→ Activity: Up to and including the line that contains "Definition quote_plus (s", return every line from the start of the data, unchanged.

→ Entries supplied:
(** ** [urllib.quote], [urllib.quote_plus] and [urllib.urlencode] (Python 2.7) *)

Module Url.

Definition always_safe : string :=
  "ABCDEFGHIJKLMNOPQRSTUVWXYZabcdefghijklmnopqrstuvwxyz0123456789_.-".

Fixpoint mem (c : ascii) (s : string) : bool :=
  match s with
  | EmptyString => false
  | String d s' => Ascii.eqb c d || mem c s'
  end.

Definition hex_digit (n : nat) : ascii :=
  if Nat.ltb n 10 then ascii_of_nat (48 + n) else ascii_of_nat (55 + n).

(** ['%{:02X}'.format(ord(c))] *)
Definition pct (c : ascii) : string :=
  let n := nat_of_ascii c in
  String "%" (String (hex_digit (n / 16)) (String (hex_digit (n mod 16)) EmptyString)).

Fixpoint quote (s safe : string) : string :=
  match s with
  | EmptyString => EmptyString
  | String c s' =>
      (if mem c always_safe || mem c safe then String c EmptyString else pct c)
        ++ quote s' safe
  end.

Definition quote_plus (s safe : string) : string :=
  if Str.contains " " s then Str.replace_char " " "+" (quote s (safe ++ " "))
  else quote s safe.

End Url.

Example quote_plus_ex :
  Url.quote_plus "kepid like '9787239'" "" = "kepid+like+%279787239%27".
Proof. reflexivity. Qed.
Example quote_plus_ea_ex :
  Url.quote_plus "kepoi_name+like+'K00145.01'" "'+" = "kepoi_name+like+'K00145.01'".
Proof. reflexivity. Qed.

(** ** The program *)

(** The Python builtins the module relies on: the float type; [int(s)] and
    [float(s)] of a string ([None] is the [ValueError] they raise on an
    unparseable string, [int_error s] and [float_error s] its message);
    [float(n)] and [int(f)] between ints and floats;
    [str(f)] and ["{0:08.2f}".format(f)] of a float; and [json.loads],
    giving the rows of the JSON array ([None] on a [ValueError]). *)
Class PyRuntime := {
  F : Type;
  py_int : string -> option Z;
  py_float : string -> option F;
  int_error : string -> string;
  float_error : string -> string;
  float_of_int : Z -> F;
  int_of_float : F -> Z;
  float_str : F -> string;
  float_fmt_08_2f : F -> string;
  J : Type;
  json_loads : string -> option (list J)
}.

Section Kplr.

Context {rt : PyRuntime}.

Inductive pyval :=
  | VInt (n : Z)
  | VFloat (f : F)
  | VStr (s : string)
  | VNone.

(** *** [API._munge_dict] *)

(** The body of the [for k, v in row.items()] loop. *)
Definition munge_step (tmp : gmap string pyval) (kv : string * string) : gmap string pyval :=
  let '(k, v) := kv in
  let tmp :=
    match py_int v with
    | Some n => <[k := VInt n]> tmp
    | None =>
        match py_float v with
        | Some f => <[k := VFloat f]> tmp
        | None => <[k := VStr v]> tmp
        end
    end in
  (* Empty entries are mapped to None. *)
  if String.eqb v "" then <[k := VNone]> tmp else tmp.

Definition _munge_dict (row : gmap string string) : gmap string pyval :=
  foldl munge_step ∅ (map_to_list row).


(** *** Exceptions, dicts, and the world *)

Inductive exc :=
  | APIError (code : Z) (url txt : string)
  | ValueError (msg : string)
  | KeyError (key : string)
  | AttributeError (name : string)
  | TypeError (msg : string)
  | IndexError
  | OSError (path : string)
  | HTTPError (code : Z) (url : string)
  | UnicodeDecodeError.

(** A keyword-argument dict, in insertion order. *)
Definition dict_get {V} (k : string) (d : list (string * V)) : option V :=
  snd <$> List.find (fun kv => String.eqb (fst kv) k) d.

(** [d[k] = v]: an existing key keeps its place. *)
Definition dict_set {V} (k : string) (v : V) (d : list (string * V)) : list (string * V) :=
  if List.existsb (fun kv => String.eqb (fst kv) k) d
  then map (fun kv => if String.eqb (fst kv) k then (k, v) else kv) d
  else d ++ [(k, v)].

(** [d.pop(k, default)] *)
Definition dict_pop {V} (k : string) (default : V) (d : list (string * V))
  : V * list (string * V) :=
  (match dict_get k d with Some v => v | None => default end,
   List.filter (fun kv => negb (String.eqb (fst kv) k)) d).

(** [dict(pairs)]: a later pair overrides an earlier one. *)
Definition dict_of_pairs (l : list (string * string)) : gmap string string :=
  foldl (fun m kv => <[fst kv := snd kv]> m) ∅ l.

Record request := { req_url : string; req_data : option string }.
Record response := { resp_code : Z; resp_url : string; resp_body : string }.

(** The I/O the program performs, in order. *)
Inductive event :=
  | EvExists (path : string)
  | EvRequest (req : request)
  | EvMakedirs (path : string)
  | EvWrite (path : string).

Record world := {
  w_files : gmap string string;
  w_dirs : gset string;
  w_trace : list event
}.

Definition log (e : event) (w : world) : world :=
  {| w_files := w_files w; w_dirs := w_dirs w; w_trace := w_trace w ++ [e] |}.

(** The remote side: what [urllib2.urlopen(r)] answers to [r]. *)
Variable server : request -> response.

Definition M (A : Type) : Type := world -> (A + exc) * world.

Global Instance M_ret : MRet M := fun A x w => (inl x, w).
Global Instance M_bind : MBind M := fun A B f m w =>
  match m w with
  | (inl x, w') => f x w'
  | (inr e, w') => (inr e, w')
  end.

Definition raise {A} (e : exc) : M A := fun w => (inr e, w).

(** The statuses [urllib2]'s [HTTPErrorProcessor] lets through. *)
Definition http_ok (code : Z) : bool := ((200 <=? code) && (code <? 300))%Z.

(** [urllib2.urlopen(r)], with [getcode()], [geturl()] and [read()]:
    [server r] is the final answer, after the redirects [urllib2] follows,
    and a status outside [200 <= code < 300] raises [HTTPError]. *)
Definition urlopen (r : request) : M response :=
  fun w =>
    let resp := server r in
    if http_ok (resp_code resp) then (inl resp, log (EvRequest r) w)
    else (inr (HTTPError (resp_code resp) (resp_url resp)), log (EvRequest r) w).

(** [os.path.exists(p)] *)
Definition path_exists (p : string) : M bool :=
  fun w => (inl (bool_decide (p ∈ dom (w_files w) \/ p ∈ w_dirs w)), log (EvExists p) w).

(** [os.makedirs(p)]: raises [os.error] when [p] exists (the parents it
    creates are not tracked). *)
Definition makedirs (p : string) : M unit :=
  fun w =>
    if bool_decide (p ∈ dom (w_files w) \/ p ∈ w_dirs w) then (inr (OSError p), log (EvMakedirs p) w)
    else (inl tt, {| w_files := w_files w; w_dirs := {[p]} ∪ w_dirs w;
                     w_trace := w_trace w ++ [EvMakedirs p] |}).

(** [open(p, "wb").write(body)] *)
Definition write_file (p body : string) : M unit :=
  fun w => (inl tt, {| w_files := <[p := body]> (w_files w); w_dirs := w_dirs w;
                       w_trace := w_trace w ++ [EvWrite p] |}).

(** [try: m except os.error: pass] *)
Definition except_os_error (m : M unit) : M unit :=
  fun w => match m w with (inr (OSError _), w') => (inl tt, w') | r => r end.

Fixpoint mapM {A B} (f : A -> M B) (l : list A) : M (list B) :=
  match l with
  | [] => mret []
  | x :: l' => y ← f x; ys ← mapM f l'; mret (y :: ys)
  end.

(** *** [API.ea_request] *)

Definition ea_url : string :=
  "http://exoplanetarchive.ipac.caltech.edu/cgi-bin/nstedAPI/nph-nstedAPI".

(** A [sort] argument: a column name, or a [(column, direction)] pair. *)
Inductive sortspec :=
  | SortStr (col : string)
  | SortPair (col : string) (dir : Z).

(** The safe characters of the Exoplanet Archive quoting: double quote,
    single quote and plus. *)
Definition ea_safe : string := String (ascii_of_nat 34) "'+".

Definition ea_params (table : string) (sort : option sortspec)
    (params : list (string * string)) : list (string * string) :=
  let params := dict_set "table" table params in
  match sort with
  | None => params
  | Some (SortStr s) => dict_set "order" s params
  | Some (SortPair c d) =>
      let params := dict_set "order" c params in
      if (d =? -1)%Z then dict_set "order" (c ++ "+desc") params else params
  end.

Definition ea_payload (params : list (string * string)) : list string :=
  map (fun kv => fst kv ++ "=" ++ Url.quote_plus (snd kv) ea_safe) params.

(** The CSV body: a header row of column names, then one row per line. *)
Definition parse_csv (txt : string) : M (list (gmap string pyval)) :=
  match Str.splitlines txt with
  | [] => raise IndexError
  | header :: lines =>
      let columns := Str.split "," header in
      mret (map (fun line => _munge_dict (dict_of_pairs (zip columns (Str.split "," line)))) lines)
  end.

Definition ea_request (table : string) (sort : option sortspec)
    (params : list (string * string)) : M (list (gmap string pyval)) :=
  let payload := ea_payload (ea_params table sort params) in
  handler ← urlopen {| req_url := ea_url; req_data := Some (Str.join "&" payload) |};
  let code := resp_code handler in
  let txt := resp_body handler in
  let full_url := resp_url handler ++ "?" ++ Str.join "&" payload in
  (* Hack because Exoplanet Archive doesn't return HTTP errors. *)
  (* [int(code) != 200 or "ERROR" in txt]: with [unicode_literals],
     [u"ERROR" in txt] first decodes [txt] as ASCII. *)
  if negb (code =? 200)%Z then raise (APIError code full_url txt)
  else if negb (Str.is_ascii txt) then raise UnicodeDecodeError
  else if Str.contains "ERROR" txt then raise (APIError code full_url txt)
  else parse_csv txt.


(** *** [API.mast_request] *)

(** [kplr.mast.planet_adapter] and [kplr.mast.star_adapter]: one JSON row
    to the dict of record fields. *)
Class MastAdapters := {
  planet_adapter : J -> gmap string pyval;
  star_adapter : J -> gmap string pyval
}.

Context {ad : MastAdapters}.

(** [str(v)], also ["{0}".format(v)] *)
Definition str_of_pyval (v : pyval) : string :=
  match v with
  | VInt n => Str.int_str n
  | VFloat f => float_str f
  | VStr s => s
  | VNone => "None"
  end.

(** [urllib.urlencode(params)] *)
Definition urlencode (params : list (string * pyval)) : string :=
  Str.join "&" (map (fun kv => Url.quote_plus (fst kv) "" ++ "="
                               ++ Url.quote_plus (str_of_pyval (snd kv)) "") params).

Definition mast_url (category : string) : string :=
  "http://archive.stsci.edu/kepler/" ++ category ++ "/search.php".

Definition mast_params (sort : option sortspec) (params : list (string * pyval))
  : list (string * pyval) :=
  let params := dict_set "action"
                  (match dict_get "action" params with Some v => v | None => VStr "Search" end)
                  params in
  let params := dict_set "outputformat" (VStr "JSON") params in
  let params := dict_set "coordformat" (VStr "dec") params in
  let params := dict_set "verb" (VInt 3) params in
  match sort with
  | None => params
  | Some (SortStr s) => dict_set "ordercolumn1" (VStr s) params
  | Some (SortPair c d) =>
      let params := dict_set "ordercolumn1" (VStr c) params in
      if (d =? -1)%Z then dict_set "descending1" (VStr "on") params else params
  end.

→ Task answer:
(** ** [urllib.quote], [urllib.quote_plus] and [urllib.urlencode] (Python 2.7) *)

Module Url.

Definition always_safe : string :=
  "ABCDEFGHIJKLMNOPQRSTUVWXYZabcdefghijklmnopqrstuvwxyz0123456789_.-".

Fixpoint mem (c : ascii) (s : string) : bool :=
  match s with
  | EmptyString => false
  | String d s' => Ascii.eqb c d || mem c s'
  end.

Definition hex_digit (n : nat) : ascii :=
  if Nat.ltb n 10 then ascii_of_nat (48 + n) else ascii_of_nat (55 + n).

(** ['%{:02X}'.format(ord(c))] *)
Definition pct (c : ascii) : string :=
  let n := nat_of_ascii c in
  String "%" (String (hex_digit (n / 16)) (String (hex_digit (n mod 16)) EmptyString)).

Fixpoint quote (s safe : string) : string :=
  match s with
  | EmptyString => EmptyString
  | String c s' =>
      (if mem c always_safe || mem c safe then String c EmptyString else pct c)
        ++ quote s' safe
  end.

Definition quote_plus (s safe : string) : string :=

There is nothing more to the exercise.